# What belts for grizzly 4003?



## ridgeway (Apr 22, 2014)

My belts are looking pretty worn and would like to replace them.  Can anyone recommend a good high quality belt for this lathe?  What size will I need?


----------



## coolidge (Apr 22, 2014)

Go to Harbor Freight buy two of the link belts. I posted a video of the ones I just installed a couple posts down from yours. Alternatively you can get cogged made in the USA belts from Napa auto parts they stock this size belt. Just give them the belt number they will cross reference it. I have the Napa belts however and just replaced them with the link belts, the link belts run smoother with less vibration.


----------



## darkzero (Apr 22, 2014)

coolidge said:


> Go to Harbor Freight buy two of the link belts.



Just an FYI for others who might be leary about the green link belts sold at Harbor Freight. They are Accu-Link brand made by Jason Industrial which are made in the USA. Many people don't realize that there are items sold by HF that are made in the USA.
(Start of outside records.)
(* ===== verification/PtCondTests.v ===== *)
(** * The tests of condition variables

    conformance/interfaces/pthread_cond_{broadcast,destroy,init,signal,wait,timedwait}.
    The handler of SIGALRM is installed by [sigaction] just before the call of
    [alarm]; a program without one is killed by the signal, which is the handler
    [SIG_DFL] here. cond_timedwait/2-2, 2-3 and 4-1 let [pthread_join] store a pointer
    in a variable of type [int]: the model is that of systems where the two have the
    same size, the others write behind the variable. *)

From stdpp Require Import base tactics numbers list gmap strings.
From S2P Require Import Prelude CLang PtLang PtSem.

Open Scope Z_scope.

Definition SIG_DFL : string * list stmt := ("SIG_DFL", [Exit 142]).

(** [struct testdata td]: a mutex and a condition variable. *)
Definition td_init : list stmt := [U (mutex_init "td.mutex" None); U (cond_init "td.cond")].

(** The lock and unlock that make sure that the threads wait. *)
Definition sync : list stmt := [U (mutex_lock "td.mutex"); U (mutex_unlock "td.mutex")].

(** [for (i = 0; i < n; i++) if (pthread_create(&thread[i], NULL, f, NULL) != 0) end] *)
Definition create_all (n : Z) (f : string) (bad : ending) : list stmt :=
  for_ "i" n [check (create (Some (LElem "thread" (Loc "i"))) None f) bad].
Definition join_all (n : Z) (bad : ending) : list stmt :=
  for_ "i" n [check (join (Elem "thread" (Loc "i")) None) bad].
Definition cancel_all (n : Z) : list stmt := for_ "i" n [ignore (cancel (Elem "thread" (Loc "i")))].

Definition add_one (x : string) : stmt := LVar x ::= x + 1.

(** ** pthread_cond_broadcast *)

(** The threads of broadcast/1-1 and 2-1, signal/1-1 and 2-1. *)
Definition thr_func (checks unlocks : list stmt) : list stmt :=
  [XU (mutex_lock "td.mutex"); add_one "start_num"; XU (cond_wait "td.cond" "td.mutex")] ++ checks ++
  [add_one "waken_num"] ++ unlocks ++ [Return 0].

Definition cond_broadcast_1_1 : prog := Prog
  [("thr_func", thr_func [] [XU (mutex_unlock "td.mutex")]);
   ("main",
    td_init ++ create_all 3 "thr_func" (Returns PTS_UNRESOLVED) ++
    [While ("start_num" < 3)%pt [ignore (usleep 100)]] ++ sync ++
    [U (cond_broadcast "td.cond"); sleep 1;
     If ("waken_num" < 3)%pt (cancel_all 3 ++ [Exit PTS_FAIL]) []] ++
    join_all 3 (Returns PTS_UNRESOLVED) ++ [Return PTS_PASS])] [] [].

Definition cond_broadcast_2_1 : prog := Prog
  [("thr_func", thr_func [reject (mutex_trylock "td.mutex") 0 (Exits PTS_FAIL)] [XF (mutex_unlock "td.mutex")]);
   ("main",
    td_init ++ create_all 3 "thr_func" (Returns PTS_UNRESOLVED) ++
    [While ("start_num" < 3)%pt [ignore (usleep 100)]] ++ sync ++
    [U (cond_broadcast "td.cond"); sleep 1;
     If ("waken_num" < 3)%pt (cancel_all 3 ++ [Return PTS_UNRESOLVED]) []] ++
    join_all 3 (Returns PTS_UNRESOLVED) ++ [Return PTS_PASS])] [] [].

(** The threads of broadcast/2-2 and signal/2-2 wait for 6 seconds at most. *)
Definition timed_func (checks : list stmt) (unlocks : list stmt) : list stmt :=
  [XU (mutex_lock "td.mutex"); add_one "start_num"; XU (gettime (LLoc "curtime"));
   XU (cond_timedwait "td.cond" "td.mutex" (Loc "curtime" + 6000000)%pt)] ++ checks ++
  [add_one "waken_num"] ++ unlocks ++ [Return 0].

Definition cond_broadcast_2_2 : prog := Prog
  [("thr_func", timed_func [reject (mutex_trylock "td.mutex") 0 (Exits PTS_FAIL)] [XF (mutex_unlock "td.mutex")]);
   ("main",
    td_init ++ create_all 3 "thr_func" (Returns PTS_UNRESOLVED) ++
    [While ("start_num" < 3)%pt [ignore (usleep 100)]] ++ sync ++
    [U (cond_broadcast "td.cond"); sleep 1;
     If ("waken_num" < 3)%pt (cancel_all 3 ++ [Return PTS_UNRESOLVED]) []] ++
    join_all 3 (Returns PTS_UNRESOLVED) ++ [Return PTS_PASS])] [] [].

(** ** pthread_cond_destroy and pthread_cond_init *)

(** The attribute of a condition variable has no effect here. *)
Definition cond_destroy_1_1 : prog := Prog
  [("main",
    [U (attr_init "condattr"); U (cond_init "cond1"); U (cond_init "cond2"); U (attr_destroy "condattr");
     F (cond_destroy "cond1"); F (cond_destroy "cond2"); F (cond_destroy "cond3"); Return PTS_PASS])]
  [] ["cond3"].

Definition cond_destroy_3_1 : prog := Prog
  [("main", [U (cond_init "cond"); set_ (LLoc "rc") (cond_destroy "cond");
     If (Loc "rc" == 0)%pt [Return PTS_PASS] [Return PTS_FAIL]])] [] [].

Definition cond_init_1_1 : prog := Prog
  [("main", [U (attr_init "condattr"); F (cond_init "cond1"); F (cond_init "cond2"); Return PTS_PASS])] [] [].

Definition cond_init_3_1 : prog := Prog
  [("main", [U (attr_init "condattr"); set_ (LLoc "rc") (cond_init "cond");
     If (Loc "rc" == 0)%pt [Return PTS_PASS] [];
     If ((Loc "rc" == num ENOMEM) || (Loc "rc" == num EAGAIN) || (Loc "rc" == num EBUSY))%pt
       [Return PTS_UNRESOLVED] [];
     Return PTS_FAIL])] [] [].

(** ** pthread_cond_signal *)

(** The handler of SIGALRM in the signal tests. *)
Definition alarm_cancels : string * list stmt := ("alarm_handler", cancel_all 3 ++ [Exit PTS_UNRESOLVED]).

Definition cond_signal_1_1 : prog := Prog
  [alarm_cancels;
   ("thr_func", thr_func [] [XU (mutex_unlock "td.mutex")]);
   ("main",
    td_init ++ create_all 3 "thr_func" (Exits PTS_UNRESOLVED) ++
    [While ("start_num" < 3)%pt [ignore (usleep 100)]; XU (mutex_lock "td.mutex"); XU (mutex_unlock "td.mutex");
     XU (cond_signal "td.cond"); sleep 1;
     If ("waken_num" <= 0)%pt (cancel_all 3 ++ [Exit PTS_FAIL]) [];
     ignore (alarm 5000000 "alarm_handler");
     LLoc "i" ::= 0;
     While ("waken_num" < 3)%pt
       [LLoc "i" ::= Loc "i" + 1; XU (cond_signal "td.cond"); ignore (usleep 100)];
     exit_if (3 <= Loc "i")%pt PTS_FAIL] ++
    join_all 3 (Exits PTS_UNRESOLVED) ++ [Return PTS_PASS])] [] [].

Definition recursive_init : list stmt :=
  [U (attr_init "ma"); U (attr_set "ma" Type_ 1); U (mutex_init "td.mutex" (Some "ma")); U (cond_init "td.cond")].

Definition cond_signal_2_1 : prog := Prog
  [alarm_cancels;
   ("thr_func", thr_func [XF (mutex_trylock "td.mutex")]
      [XF (mutex_unlock "td.mutex"); XF (mutex_unlock "td.mutex")]);
   ("main",
    recursive_init ++ create_all 3 "thr_func" (Returns PTS_UNRESOLVED) ++
    [While ("start_num" < 3)%pt [ignore (usleep 100)]; sleep 1; ignore (alarm 5000000 "alarm_handler");
     While ("waken_num" < 3)%pt [U (cond_signal "td.cond"); ignore (usleep 100)]] ++
    join_all 3 (Returns PTS_UNRESOLVED) ++ [Return PTS_PASS])] [] [].

Definition cond_signal_2_2 : prog := Prog
  [("thr_func", timed_func [XF (mutex_trylock "td.mutex")]
      [XF (mutex_unlock "td.mutex"); XF (mutex_unlock "td.mutex")]);
   ("main",
    recursive_init ++ create_all 3 "thr_func" (Returns PTS_UNRESOLVED) ++
    [While ("start_num" < 3)%pt [ignore (usleep 100)]; sleep 1;
     While ("waken_num" < 3)%pt [U (cond_signal "td.cond"); sleep 1]] ++
    join_all 3 (Returns PTS_UNRESOLVED) ++ [Return PTS_PASS])] [] [].

(** ** pthread_cond_wait *)

(** The handler of SIGALRM in the wait tests. *)
Definition alarm_cancels1 : string * list stmt :=
  ("alarm_handler", [ignore (cancel "thread1"); Exit PTS_UNRESOLVED]).

Definition wait_main (secs : Z) : list stmt :=
  td_init ++
  [U (create (Some (LVar "thread1")) None "t1_func");
   While ("t1_start" == 0)%pt [ignore (usleep 100)]] ++ sync ++
  [sleep secs; ignore (alarm 5000000 "alarm_handler"); "signaled" ::= 1; U (cond_signal "td.cond");
   ignore (join "thread1" None); Return PTS_PASS].

Definition cond_wait_1_1 : prog := Prog
  [alarm_cancels1;
   ("t1_func",
    [XU (mutex_lock "td.mutex"); "t1_start" ::= 1; XU (cond_wait "td.cond" "td.mutex");
     exit_if ("signaled" == 0)%pt PTS_FAIL; ignore (mutex_unlock "td.mutex"); Return 0]);
   ("main", wait_main 2)] [] [].

Definition cond_wait_2_1 : prog := Prog
  [alarm_cancels1;
   ("t1_func",
    [XU (mutex_lock "td.mutex"); "t1_start" ::= 1; XU (cond_wait "td.cond" "td.mutex");
     exit_if ("signaled" == 0)%pt PTS_UNRESOLVED; reject (mutex_trylock "td.mutex") 0 (Exits PTS_FAIL);
     XF (mutex_unlock "td.mutex"); Return 0]);
   ("main", wait_main 1)] [] [].

Definition cond_wait_3_1 : prog := Prog
  [alarm_cancels1;
   ("t1_func",
    [XU (mutex_lock "td.mutex"); "t1_start" ::= 1; XU (cond_wait "td.cond" "td.mutex");
     exit_if ("signaled" == 0)%pt PTS_UNRESOLVED; XU (mutex_unlock "td.mutex"); Return 0]);
   ("main",
    td_init ++
    [U (create (Some (LVar "thread1")) None "t1_func"); sleep 2;
     ignore (alarm 5000000 "alarm_handler"); "signaled" ::= 1; U (cond_broadcast "td.cond");
     ignore (join "thread1" None); Return PTS_PASS])] [] [].

(** ** pthread_cond_timedwait *)

Definition timedwait_main : list stmt :=
  td_init ++
  [U (create (Some (LVar "thread1")) None "t1_func");
   While ("t1_start" == 0)%pt [ignore (usleep 100)]] ++ sync ++
  [sleep 1; "signaled" ::= 1; U (cond_signal "td.cond"); ignore (join "thread1" None); Return PTS_PASS].

Definition wait_for (secs : Z) : list stmt :=
  [XU (mutex_lock "td.mutex"); "t1_start" ::= 1; XU (gettime (LLoc "curtime"));
   set_ (LLoc "rc") (cond_timedwait "td.cond" "td.mutex" (Loc "curtime" + secs * 1000000)%pt)].

Definition cond_timedwait_1_1 : prog := Prog
  [("t1_func",
    wait_for 5 ++
    [exit_if (Loc "rc" != 0)%pt PTS_UNRESOLVED; exit_if ("signaled" == 0)%pt PTS_FAIL;
     ignore (mutex_unlock "td.mutex"); Return 0]);
   ("main", timedwait_main)] [] [].

Definition cond_timedwait_2_1 : prog := Prog
  [("t1_func",
    wait_for 5 ++
    [exit_if (Loc "rc" != 0)%pt PTS_UNRESOLVED; exit_if ("signaled" == 0)%pt PTS_UNRESOLVED;
     reject (mutex_trylock "td.mutex") 0 (Exits PTS_FAIL); XF (mutex_unlock "td.mutex"); Return 0]);
   ("main", timedwait_main)] [] [].

Definition cond_timedwait_2_2 : prog := Prog
  [SIG_DFL;
   ("t1_func",
    wait_for 1 ++
    [If (Loc "rc" == num ETIMEDOUT)%pt [Thread_exit PTS_PASS] [Thread_exit PTS_FAIL]]);
   ("main",
    td_init ++
    [U (create (Some (LVar "thread1")) None "t1_func");
     While ("t1_start" == 0)%pt [ignore (usleep 100)]] ++ sync ++
    [ignore (alarm 5000000 "SIG_DFL"); U (join "thread1" (Some (LVar "th_ret")));
     If ("th_ret" == PTS_PASS)%pt [Return PTS_PASS] [Return PTS_FAIL]])] [] [].

Definition cond_timedwait_2_3 : prog := Prog
  [SIG_DFL;
   ("t1_func",
    [XU (mutex_lock "td.mutex"); "t1_start" ::= 1; XU (gettime (LLoc "curtime"));
     set_ (LLoc "rc") (cond_timedwait "td.cond" "td.mutex" (seconds (Loc "curtime") * 1000000)%pt);
     If (Loc "rc" == num ETIMEDOUT)%pt [Thread_exit PTS_PASS] [Exit PTS_FAIL]]);
   ("main",
    td_init ++
    [U (create (Some (LVar "thread1")) None "t1_func"); ignore (alarm 5000000 "SIG_DFL");
     U (join "thread1" (Some (LVar "th_ret")));
     set_ (LLoc "rc") (mutex_trylock "td.mutex"); ret_if (Loc "rc" == 0)%pt PTS_FAIL;
     U (mutex_unlock "td.mutex");
     If ("th_ret" == PTS_PASS)%pt [Return PTS_PASS]
       [If ("th_ret" == PTS_FAIL)%pt [Return PTS_FAIL] [Return PTS_UNRESOLVED]]])] [] [].

Definition cond_timedwait_3_1 : prog := Prog
  [("t1_func",
    wait_for 5 ++
    [If (Loc "rc" != 0)%pt
       [If (Loc "rc" == num ETIMEDOUT)%pt [Exit PTS_UNRESOLVED] [Exit PTS_FAIL]] [];
     exit_if ("signaled" == 0)%pt PTS_UNRESOLVED; XU (mutex_unlock "td.mutex"); Return 0]);
   ("main", timedwait_main)] [] [].

Definition cond_timedwait_4_1 : prog := Prog
  [("t1_func",
    [XU (mutex_lock "td.mutex"); XU (gettime (LLoc "curtime"));
     set_ (LLoc "rc") (cond_timedwait "td.cond" "td.mutex" (Loc "curtime" + 3000000)%pt);
     If (Loc "rc" == num ETIMEDOUT)%pt [Exit PTS_PASS] [Exit PTS_FAIL]]);
   ("main",
    td_init ++
    [U (create (Some (LVar "thread1")) None "t1_func"); ignore (join "thread1" (Some (LVar "th_ret")));
     Return "th_ret"])] [] [].

(** ** All of them *)

Definition cond_tests : list prog :=
  [cond_broadcast_1_1; cond_broadcast_2_1; cond_broadcast_2_2; cond_destroy_1_1; cond_destroy_3_1;
   cond_init_1_1; cond_init_3_1; cond_signal_1_1; cond_signal_2_1; cond_signal_2_2; cond_wait_1_1;
   cond_wait_2_1; cond_wait_3_1; cond_timedwait_1_1; cond_timedwait_2_1; cond_timedwait_2_2;
   cond_timedwait_3_1; cond_timedwait_4_1].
I use Fenner Power Twist link belts on my lathe, air compressor, & bandsaw but I doubt there would be much if any at all significant difference in performance between the Power Twist & Accu-Link belts. Accu-Link belts are cheaper at HF than the Power Twist belts, only downside is that HF only sells one size (1/2"/4L).


----------



## coolidge (Apr 22, 2014)

darkzero said:


> Just an FYI for others who might be leary about the green link belts sold at Harbor Freight. They are Accu-Link brand made by Jason Industrial which are made in the USA. Many people don't realize that there are items sold by HF that are made in the USA.
> 
> I use Fenner Power Twist link belts on my lathe, air compressor, & bandsaw but I doubt there would be much if any at all significant difference in performance between the Power Twist & Accu-Link belts. Accu-Link belts are cheaper at HF than the Power Twist belts, only downside is that HF only sells one size (1/2"/4L).



DZ the Accu-Link belts HF sells are actually made in EEC (European Economic Community) says so right on the package. They seem of good quality, at $24 they are more expensive than the variable cogged made in USA belts I got from Napa auto parts.


----------



## darkzero (Apr 22, 2014)

coolidge said:


> DZ the Accu-Link belts HF sells are actually made in EEC (European Economic Community) says so right on the package. They seem of good quality, at $24 they are more expensive than the variable cogged made in USA belts I got from Napa auto parts.



Thanks for the clarification. Years ago when I looked at them I could of sworn they said made in the USA. Still, not China, India, etc. I imagine link belts will always be more expensive than a good ol quality V belt, link belts can help in some cases but won't replace them. My air compressor & bandsaw don't benefit from link belts, I had extra & the belts needed replacing so why not.


----------



## coolidge (Apr 22, 2014)

I'm surprised your bandsaw didn't benefit, wait metal or wood? My 19" wood has some vibration I'm hoping goes away with a link belt, its not bad but could be improved.


----------



## ridgeway (Apr 22, 2014)

Guess I will have to make a trip to HF in the near future.  Their website lists one 5' belt for $25.  Will one be enough to replace both belts?  One thing I don't have is a problem with vibes so just curious if I will notice any difference with sound...


----------



## coolidge (Apr 22, 2014)

ridgeway said:


> Guess I will have to make a trip to HF in the near future.  Their website lists one 5' belt for $25.  Will one be enough to replace both belts?  One thing I don't have is a problem with vibes so just curious if I will notice any difference with sound...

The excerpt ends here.